# The Collected Novels of Jorge Luis Borges



## nomadman (Jul 25, 2008)

Original review here: The Collected Novels of Jorge Luis Borges


The Collected Novels of Jorge Luis Borges
by Jorge Luis Borges
Translated by Andrew Hurley
Viking Press, 2003. Three volumes, 2188 pgs.
Review by Ben D. Anderson

Following on the heels of Vikings’ indispensable compendiums of Borges’ poems, essays, and short stories, comes this somewhat more ambitious collection of Borges’ novels. Divided into three volumes, the first volume contains the “Arabist” trilogy, Gate of Peace, Black and White Sands, and The First Governor of Jerusalem, as well as a foreword by Haruki Murakami. Published between 1948 and 1955, these first three novels are generally cited as Borges’ last real foray into the world of Islamic mysticism and the end of his preoccupation with Arabic peoples in general.

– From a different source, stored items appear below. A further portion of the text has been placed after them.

Lemma more_bits_nonzero a a' : (forall b, bit b a = true -> bit b a' = true) -> ca_perms a <> 0 -> ca_perms a' <> 0.
Proof.
  intros H Hp Hz. apply Hp. apply Z.bits_inj. intros i. rewrite Z.testbit_0_l.
  destruct (Z.testbit (ca_perms a) i) eqn:E; [|done]. apply (H i) in E. unfold bit in E.
  by rewrite Hz, Z.testbit_0_l in E.
Qed.

(** Lists with one attribute: different entries have different keys. *)
Lemma akey_nodup at_ l : Forall (fun a => ca_attr a = at_) l -> NoDup (akey <$> l) -> NoDup (key <$> l).
Proof.
  intros Hat Hn. induction Hat as [|a l Ha Hl IH]; cbn in *; [constructor|].
  apply NoDup_cons in Hn as [Hni Hn]. constructor; [|by apply IH]. intros Hin. apply Hni.
  apply list_elem_of_fmap in Hin as (x & Hx & Hxl). apply list_elem_of_fmap. exists x. split; [|done].
  rewrite Forall_forall in Hl. unfold akey. by rewrite Hx, Ha, (Hl x).
Qed.

Lemma NoDup_fmap_inj (f : canon_ace -> Z * ace_owner) l x y : NoDup (f <$> l) -> In x l -> In y l -> f x = f y -> x = y.
Proof.
  intros Hn Hx Hy Hf. apply list_elem_of_In, list_elem_of_lookup in Hx as [i Hi].
  apply list_elem_of_In, list_elem_of_lookup in Hy as [j Hj].
  assert (i = j) as -> by (eapply (NoDup_lookup (f <$> l)); [done|rewrite list_lookup_fmap, Hi; done|];
    rewrite list_lookup_fmap, Hj; cbn; by rewrite Hf).
  congruence.
Qed.

Lemma merge_same_attr at_ n l : (length l <= n)%nat -> Forall (fun a => ca_attr a = at_) l ->
  Forall (fun a => ca_attr a = at_) (merge_same n false l).
Proof.
  intros Hn H. rewrite Forall_forall in *. intros a' Ha'%list_elem_of_In.
  destruct (merge_same_from n l Hn a' Ha') as [(a & Ha & _ & ->) _]. by apply H, list_elem_of_In.
Qed.

Lemma merge_aces_facts ds als : Forall deny_entry ds -> Forall allow_entry als ->
  exists ds' als', merge_aces (ds ++ als) false = ds' ++ als' /\ merge_facts ds als ds' als'.
Proof.
  intros Hd Ha. unfold merge_aces. set (n := length (ds ++ als)).
  assert (Hnd : (length ds <= n)%nat) by (unfold n; rewrite length_app; lia).
  assert (Hna : (length als <= n)%nat) by (unfold n; rewrite length_app; lia).
  rewrite merge_same_app by done.
  pose proof (merge_same_attr _ n ds Hnd Hd) as Hd1. pose proof (merge_same_attr _ n als Hna Ha) as Ha1.
  pose proof (akey_nodup _ _ Hd1 (merge_same_nodup n ds Hnd)) as Hkd.
  pose proof (akey_nodup _ _ Ha1 (merge_same_nodup n als Hna)) as Hka.
  pose proof (merge_same_from n ds Hnd) as Fd. pose proof (merge_same_from n als Hna) as Fa.
  pose proof (merge_same_kept n ds Hnd) as Kd. pose proof (merge_same_kept n als Hna) as Ka.
  set (ds1 := merge_same n false ds) in *. set (als1 := merge_same n false als) in *.
  rewrite mask_denied_app by done.
  destruct (mask_all_facts ds1 als1 Hd1 Hkd Ha1 Hka) as [F1 F2 F3 F4 F5 F6 F7 F8 F9].
  eexists _, _. split; [done|]. split; try done.
  - rewrite Forall_forall in *. intros d Hin%list_elem_of_In. by apply Hd1, list_elem_of_In, F3.
  - intros d' Hd'. destruct (Fd d' (F3 _ Hd')) as [(d & ? & ? & ?) _]. eauto.
  - intros a' Ha'. destruct (F2 a' Ha') as (a1 & Hin1 & Hw & _).
    destruct (Fa a1 Hin1) as [(a & ? & Hw' & _) _]. exists a. split; [done|by eapply same_who_trans].
  - intros b a' Ha' Hb. destruct (F2 a' Ha') as (a1 & Hin1 & Hw & _ & W). apply W in Hb.
    destruct (Fa a1 Hin1) as [_ H]. destruct (H b Hb) as (a & ? & ? & _ & ?). exists a.
    rewrite (same_who_key _ _ Hw). done.
  - intros b d a' Hin Hb Ha' Hk. destruct (Kd d Hin) as (d1 & Hin1 & Hk1 & _ & Hb1).
    apply (F4 d1 b a'); auto. congruence.
  - intros b d Hin Hb. destruct (Kd d Hin) as (d1 & Hin1 & Hk1 & _ & Hb1).
    destruct (F5 d1 Hin1) as [?|(a' & ? & ?)]; [left; exists d1; auto|right; exists a'; split; [done|congruence]].
  - intros b d Hin Hb Hno. destruct (Kd d Hin) as (d1 & Hin1 & Hk1 & _ & Hb1). exists d1.
    split; [apply F6; [done|]|auto]. intros a1 Ha1'. destruct (Fa a1 Ha1') as [(a & Hina & Hw & _) _].
    rewrite (same_who_key _ _ Hw), Hk1. by apply Hno.
  - intros a [Hin|Hin]%in_app_iff Hp.
    + destruct (Kd a Hin) as (d1 & Hin1 & Hk1 & _ & Hb1).
      destruct (F5 d1 Hin1) as [?|(a' & ? & ?)]; [right; exists d1|left; exists a'; split; [done|congruence]].
      split_and!; try done. by eapply more_bits_nonzero.
    + destruct (Ka a Hin) as (a1 & Hin1 & Hk1 & _ & Hb1).
      destruct (F8 a1 Hin1) as [(a' & ? & ?)|(d & ? & ? & ?)]; [by eapply more_bits_nonzero|left|right].
      * exists a'. split; [done|congruence].
      * exists d. split_and!; try done. congruence.
  - intros b d d' Hin Hb Hd' Hk. destruct (Kd d Hin) as (d1 & Hin1 & Hk1 & _ & Hb1).
    rewrite (NoDup_fmap_inj key ds1 d' d1); auto. congruence.
Qed.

Set in the late 1200s, the Arabist trilogy tells the story of the Al-Warazai family through tens of generations. The novel starts off with the marriage of Raifa Al Mohammed Al-Warazai to Princess Zeeba Rakhmatti, the immortal ruler of the ruined city of Persepolis. Her fortune, literally vanishing into thin air due to an ancient curse, is buttressed by the money of her new husband’s merchant family. The marriage sets into motion a series of events that culminates, in the center of Black and White Sands, with the reincarnated Raifa, now a barnacle clinging to the hull of the Pinta, desperately trying to stay with Zeeba, now a cross-dressing crew member of Christopher Columbus. In 1840, the Al-Warazai fortune, now squandered in failed attempts to corner the market on world almond production, is melted down by Beezhan Al-Mutasiim Al-Warazai, who takes the molten silver and casts it into a thin dagger as he seeks to find the now insane Zeeba, living somewhere on the plains of Bolivia. Beezhan finds employment as an itinerant guacho, Bolivia’s only Muslim, and a notorious horse thief. Beezhan believes that by killing Zeeba, he will free the ghost of Raifa, who now haunts his dreams.

By contrast, the two novels that make up the second volume of the three-book set are calm, contemplative and decidedly non-violent. Tableness, the first novel, is a fictional autobiography of Xanthus, the heavenly librarian of the Platonic Archives, which contain all the heavenly objects that are emulated on Earth. Xanthus tells us the story of his corporeal life, as a mercenary in Scythia who dies at the hand of Vikings, and tries to impart the existence of his afterlife without giving away too many secrets. Tableness, first published in Spanish in 1958 but not translated into English until 1961, is generally regarded as Borges’ most important novel.

I, however, prefer the simple austerity of his 1960 novel, The Lodestone, another time-defying epic of the eternal inhabitants of a Jesuit monastery in New Mexico. The monks lead a subsistence agrarian lifestyle, and as the ages pass, the monks and their home shrink, until they are little more than the size of ants in the present day. The Lodestone contains some of Borges’ most beautiful imagery (“Father Simon deplored the aging process, and grew distasteful of the wrinkles on his face. Looking in the mirror, he would often focus on his dully reflective fingernails, and remember when they shone as brilliantly as the scales of a carp.”), and stand as a testament to the beauty of Catholicism in an age that seeks to destroy its institutions.

The final volume of the compendium is devoted to Borges’ unfinished, untitled “opus”, a meditation on the infinite that revolves around an apocryphal tapestry that purports to be a portrait of the face of God. As the tapestry is bought, sold, stolen, and traded amongst alternately wealthy, self-righteous, and amoral men, Borges seems, as a writer, to lose confidence in the ability of even fictional humans to break out of their self-destructive behaviors. Several draft chapter are included, with marginalia and crossouts included, and they show a novel that started to disintegrate faster than its blind author could hope to write it. Although he started the novel in 1963, he was forced to put it down in 1980 because he feared the frustration would affect his health.

Besides arguments over having been “robbed” of a Nobel Prize, modern conversations of Borges tend to revolve around his contribution to the postmodern genres of metafiction and fabulism. We are reminded of this in every foreword in the collection, which were written by Italo Calvino, Gore Vidal, and Arundhati Roy in addition to Murakami. Indeed, it seems futile to even imagine a world of literature untouched by the influence of Borges. But in these novels, I was reminded of Borges’ humanity, and his enduring belief and faith in man and his infinitely combinatorial inventions. Perhaps that is why the infinite so successfully romanced Borges; after all, in an infinite series, there has to be one perfect moment.


----------